Prompt: Somewhere below, one line contains "heap : list" and a later line contains "Definition deref (l". Output those two lines and everything between them exactly, and nothing else.

── Input records

(** * MDTF-diagnostics: the job orchestrator and the data-file resolver

    A shallow embedding of

    - [src/util.py]: [makefilepath];
    - [src/shared_diagnostic.py]: [Diagnostic._parse_pod_varlist],
      [Diagnostic._check_for_varlist_files], [Diagnostic.run_command],
      [Diagnostic.validate_command];
    - [src/environment_manager.py]: [EnvironmentManager.setUp], [run],
      [tearDown], and the two managers [NoneEnvironmentManager] and
      [CondaEnvironmentManager].

    Python values are kept dynamically typed ([pyval]); a [dict] is a finite
    map from strings to values; dictionaries live in a store and are passed
    by reference, as in Python.  Effectful code is written in a state and
    exception monad. *)

From Stdlib Require Import Ascii String List Bool Arith Lia.
From stdpp Require Import base option list gmap strings.
Import ListNotations.

Local Open Scope string_scope.
Local Open Scope list_scope.
Set Warnings "-register-all".

(** ** Python values, exceptions, outcomes *)

Inductive pyval : Type :=
| VStr (s : string)
| VBool (b : bool)
| VList (l : list pyval).

(** Truth value testing: [if x:], [not x]. *)
Definition truthy (v : pyval) : bool :=
  match v with
  | VStr s => negb (String.eqb s "")
  | VBool b => b
  | VList l => negb (Nat.eqb (length l) 0)
  end.

Inductive exn : Type :=
| KeyError (key : string)
| AssertionError (msg : string)
| TypeError
| AttributeError
| OSError
| IOError
| UnboundLocalError (var : string)
| SystemExit.

(** The result of running a piece of code from a state: it returns a value,
    it raises (the state at the point of the raise is kept), or it is
    [Stuck]: the recursion budget is exhausted or a reference dangles, which
    no Python run does. *)
Inductive outcome (St A : Type) : Type :=
| Ret (a : A) (s : St)
| Raise (e : exn) (s : St)
| Stuck.
Arguments Ret {St A} a s.
Arguments Raise {St A} e s.
Arguments Stuck {St A}.

Definition M (St A : Type) : Type := St -> outcome St A.

Definition ret {St A} (a : A) : M St A := fun s => Ret a s.

Definition bind {St A B} (m : M St A) (k : A -> M St B) : M St B :=
  fun s =>
    match m s with
    | Ret a s' => k a s'
    | Raise e s' => Raise e s'
    | Stuck => Stuck
    end.

Definition raise {St A} (e : exn) : M St A := fun s => Raise e s.
Definition stuck {St A} : M St A := fun _ => Stuck.
Definition get {St} : M St St := fun s => Ret s s.
Definition put {St} (s : St) : M St unit := fun _ => Ret tt s.

Declare Scope py_scope.
Delimit Scope py_scope with py.
Notation "x <- c1 ;; c2" := (bind c1 (fun x => c2))
  (at level 100, c1 at next level, right associativity) : py_scope.
Notation "c1 ;;; c2" := (bind c1 (fun _ => c2))
  (at level 100, right associativity) : py_scope.
Local Open Scope py_scope.

(** [for x in xs: acc = body(acc, x)] *)
Fixpoint for_each {St A B} (xs : list A) (acc : B) (body : B -> A -> M St B)
  : M St B :=
  match xs with
  | [] => ret acc
  | x :: xs' => acc' <- body acc x ;; for_each xs' acc' body
  end.

(** Raise the exception of a failed pure computation. *)
Definition lift {St A} (r : exn + A) : M St A :=
  match r with inl e => raise e | inr a => ret a end.

(** [d[k]] on the contents of a dictionary. *)
Definition dget {St} (d : gmap string pyval) (k : string) : M St pyval :=
  match d !! k with Some v => ret v | None => raise (KeyError k) end.

(** [len(v)] *)
Definition py_len {St} (v : pyval) : M St nat :=
  match v with
  | VStr s => ret (String.length s)
  | VList l => ret (length l)
  | VBool _ => raise TypeError
  end.

(** The items [for x in v] goes through: the elements of a list, the
    characters of a string. *)
Definition py_iter {St} (v : pyval) : M St (list pyval) :=
  match v with
  | VList l => ret l
  | VStr s => ret (map (fun c => VStr (String c EmptyString)) (list_ascii_of_string s))
  | VBool _ => raise TypeError
  end.

(** [v in strs], for a list of string literals. *)
Definition py_in (v : pyval) (strs : list string) : bool :=
  match v with
  | VStr s => bool_decide (s ∈ strs)
  | _ => false
  end.

Definition lower_ascii (c : ascii) : ascii :=
  let n := nat_of_ascii c in
  if ((65 <=? n) && (n <=? 90))%nat then ascii_of_nat (n + 32) else c.

Fixpoint lower (s : string) : string :=
  match s with
  | EmptyString => EmptyString
  | String c s' => String (lower_ascii c) (lower s')
  end.

(** [v.lower()] *)
Definition py_lower {St} (v : pyval) : M St string :=
  match v with
  | VStr s => ret (lower s)
  | _ => raise AttributeError
  end.

(** [sep.join(parts)] *)
Fixpoint join (sep : string) (parts : list string) : string :=
  match parts with
  | [] => ""
  | [x] => x
  | x :: rest => x +:+ sep +:+ join sep rest
  end.

(** [s.startswith('/')] and [s.endswith('/')] *)
Definition starts_with_slash (s : string) : bool :=
  match s with String c _ => Ascii.eqb c "/" | EmptyString => false end.

Fixpoint ends_with_slash (s : string) : bool :=
  match s with
  | EmptyString => false
  | String c EmptyString => Ascii.eqb c "/"
  | String _ s' => ends_with_slash s'
  end.

(** [os.path.join(a, *p)] of [posixpath]. *)
Definition os_path_join (a : string) (p : list string) : string :=
  fold_left (fun path b =>
               if starts_with_slash b then b
               else if String.eqb path "" || ends_with_slash path then path +:+ b
               else path +:+ "/" +:+ b) p a.

(** ** [util.py] *)

Module util.

(** [a + b] on Python values, for the only case the code uses: [str + str];
    anything else is a [TypeError]. *)
Definition py_add (a b : pyval) : exn + pyval :=
  match a, b with
  | VStr x, VStr y => inr (VStr (x +:+ y))
  | VList x, VList y => inr (VList (x ++ y))
  | _, _ => inl TypeError
  end.

(** [datadir+"/"+timefreq+"/"+casename+"."+varname+"."+timefreq+".nc"].
    The sum associates to the left; the first operand that is not a string
    raises [TypeError]. *)
Definition makefilepath (varname timefreq casename datadir : pyval)
  : exn + string :=
  match datadir, timefreq, casename, varname with
  | VStr d, VStr f, VStr c, VStr v =>
      inr (d +:+ "/" +:+ f +:+ "/" +:+ c +:+ "." +:+ v +:+ "." +:+ f +:+ ".nc")
  | _, _, _, _ => inl TypeError
  end.

End util.

(** ** [shared_diagnostic.py] *)

Module shared_diagnostic.

(** A dictionary is a finite map from string keys to values; dictionaries
    are objects: they live in the store [heap] and are named by their
    address, so that two names of one dictionary see each other's
    updates. *)
Abbreviation dict := (gmap string pyval).
Definition loc := nat.

Inductive event : Type :=
| EvIsFile (path : string)            (* [os.path.isfile(path)] *)
| EvPrint (items : list pyval).       (* [print a, b, ...] *)

Record pystate : Type := mkState {
  heap : list dict;                   (* the dictionaries, by address *)
  environ : gmap string string;       (* [os.environ] *)
  isfile : string -> bool;            (* the files on disk *)
  stdout : list event                 (* what was read and printed, oldest first *)
}.

Abbreviation Py := (M pystate).

Definition deref (l : loc) : Py dict :=
  fun s => match heap s !! l with Some d => Ret d s | None => Stuck end.

Definition store (l : loc) (d : dict) : Py unit :=
  fun s =>
    if decide (l < length (heap s)) then
      Ret tt (mkState (<[l := d]> (heap s)) (environ s) (isfile s) (stdout s))
    else Stuck.

(** [d[k]] *)
Definition getitem (l : loc) (k : string) : Py pyval :=
  d <- deref l ;; dget d k.

(** [k in d] *)
Definition contains (l : loc) (k : string) : Py bool :=
  d <- deref l ;; ret (bool_decide (is_Some (d !! k))).

(** [d[k] = v] *)
Definition setitem (l : loc) (k : string) (v : pyval) : Py unit :=
  d <- deref l ;; store l (<[k := v]> d).

(** [del d[k]] *)
Definition delitem (l : loc) (k : string) : Py unit :=
  d <- deref l ;;
  match d !! k with
  | Some _ => store l (delete k d)
  | None => raise (KeyError k)
  end.

(** [d.copy()]: a new dictionary with the same entries. *)
Definition dict_copy (l : loc) : Py loc :=
  d <- deref l ;;
  fun s => Ret (length (heap s))
               (mkState (heap s ++ [d]) (environ s) (isfile s) (stdout s)).

(** [os.environ[k]] *)
Definition os_environ (k : string) : Py pyval :=
  fun s => match environ s !! k with
           | Some v => Ret (VStr v) s
           | None => Raise (KeyError k) s
           end.

(** [os.path.isfile(path)]: a read of the file system, recorded. *)
Definition os_path_isfile (path : string) : Py bool :=
  fun s => Ret (isfile s path)
               (mkState (heap s) (environ s) (isfile s) (stdout s ++ [EvIsFile path])).

Definition print (items : list pyval) : Py unit :=
  fun s => Ret tt (mkState (heap s) (environ s) (isfile s) (stdout s ++ [EvPrint items])).

Definition frequency_options : list string := ["1hr"; "3hr"; "6hr"; "day"; "mon"].

Section parse.
(** The module's [__file__]. *)
Variable __file__ : string.

(** The body of [for idx, var in enumerate(varlist):]; [var] and
    [varlist[idx]] are one dictionary. *)
Definition parse_entry (var : loc) : Py unit :=
  let default_file_required := false in
  freq <- getitem var "freq" ;;
  (if py_in freq frequency_options then ret tt
   else
     m <- lift (util.py_add (VStr "WARNING: didn't find ") freq) ;;
     m <- lift (util.py_add m (VStr " in frequency options ")) ;;
     m <- lift (util.py_add m (VStr " (set in ")) ;;
     m <- lift (util.py_add m (VStr __file__)) ;;
     m <- lift (util.py_add m (VStr ": parse_pod_varlist)")) ;;
     match m with
     | VStr msg => raise (AssertionError msg)
     | _ => raise TypeError
     end) ;;;
  has_req <- contains var "requirement" ;;
  (if has_req then
     r <- getitem var "requirement" ;;
     lr <- py_lower r ;;
     setitem var "required" (VBool (String.eqb lr "required"))
   else
     setitem var "required" (VBool default_file_required)) ;;;
  has_alt <- contains var "alternates" ;;
  if negb has_alt then setitem var "alternates" (VList [])
  else
    a <- getitem var "alternates" ;;
    match a with
    | VList _ => ret tt
    | _ => setitem var "alternates" (VList [a])
    end.

(** [_parse_pod_varlist(varlist)], at the default [verbose=0]. *)
Definition _parse_pod_varlist (varlist : list loc) : Py (list loc) :=
  for_each varlist tt (fun _ var => parse_entry var) ;;;
  ret varlist.
End parse.

(** The pair [files['found_files'], files['missing_files']]. *)
Record files : Type := mkFiles {
  found_files : list string;
  missing_files : list string
}.

Definition nonempty (x : string) : bool := negb (String.eqb x "").

(** The body of [for item in varlist:] in [_check_for_varlist_files];
    [self_check] is the function itself, for the call on [[new_var]]. *)
Definition check_item (self_check : list loc -> Py files)
    (lists : list string * list string) (item : loc)
  : Py (list string * list string) :=
  let '(found_list, missing_list) := lists in
  name <- getitem item "name_in_model" ;;
  freq <- getitem item "freq" ;;
  casename <- os_environ "CASENAME" ;;
  datadir <- os_environ "DATADIR" ;;
  filepath <- lift (util.makefilepath name freq casename datadir) ;;
  found <- os_path_isfile filepath ;;
  if found then
    print [VStr "found "; VStr filepath] ;;;
    ret (found_list ++ [filepath], missing_list)
  else
    required <- getitem item "required" ;;
    if negb (truthy required) then
      print [VStr "WARNING: optional file not found "; VStr filepath] ;;;
      ret (found_list, missing_list)
    else
      has_alt <- contains item "alternates" ;;
      some_alt <- (if has_alt then
                     a <- getitem item "alternates" ;;
                     n <- py_len a ;; ret (0 <? n)%nat
                   else ret false) ;;
      if negb some_alt then
        print [VStr "ERROR: missing required file "; VStr filepath;
               VStr ". No alternatives found"] ;;;
        ret (found_list, missing_list ++ [filepath])
      else
        alt_list <- getitem item "alternates" ;;
        print [VStr "WARNING: required file not found "; VStr filepath;
               VStr (String (ascii_of_nat 10) " " +:+ String (ascii_of_nat 9)
                     " Looking for alternatives: "); alt_list] ;;;
        alts <- py_iter alt_list ;;
        for_each alts (found_list, missing_list) (fun lists alt_item =>
          let '(found_list, missing_list) := lists in
          new_var <- dict_copy item ;;
          setitem new_var "name_in_model" alt_item ;;;
          delitem new_var "alternates" ;;;
          new_files <- self_check [new_var] ;;
          ret (found_list ++ found_files new_files,
               missing_list ++ missing_files new_files)).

────

Response to the exercise:
  heap : list dict;                   (* the dictionaries, by address *)
  environ : gmap string string;       (* [os.environ] *)
  isfile : string -> bool;            (* the files on disk *)
  stdout : list event                 (* what was read and printed, oldest first *)
}.

Abbreviation Py := (M pystate).

Definition deref (l : loc) : Py dict :=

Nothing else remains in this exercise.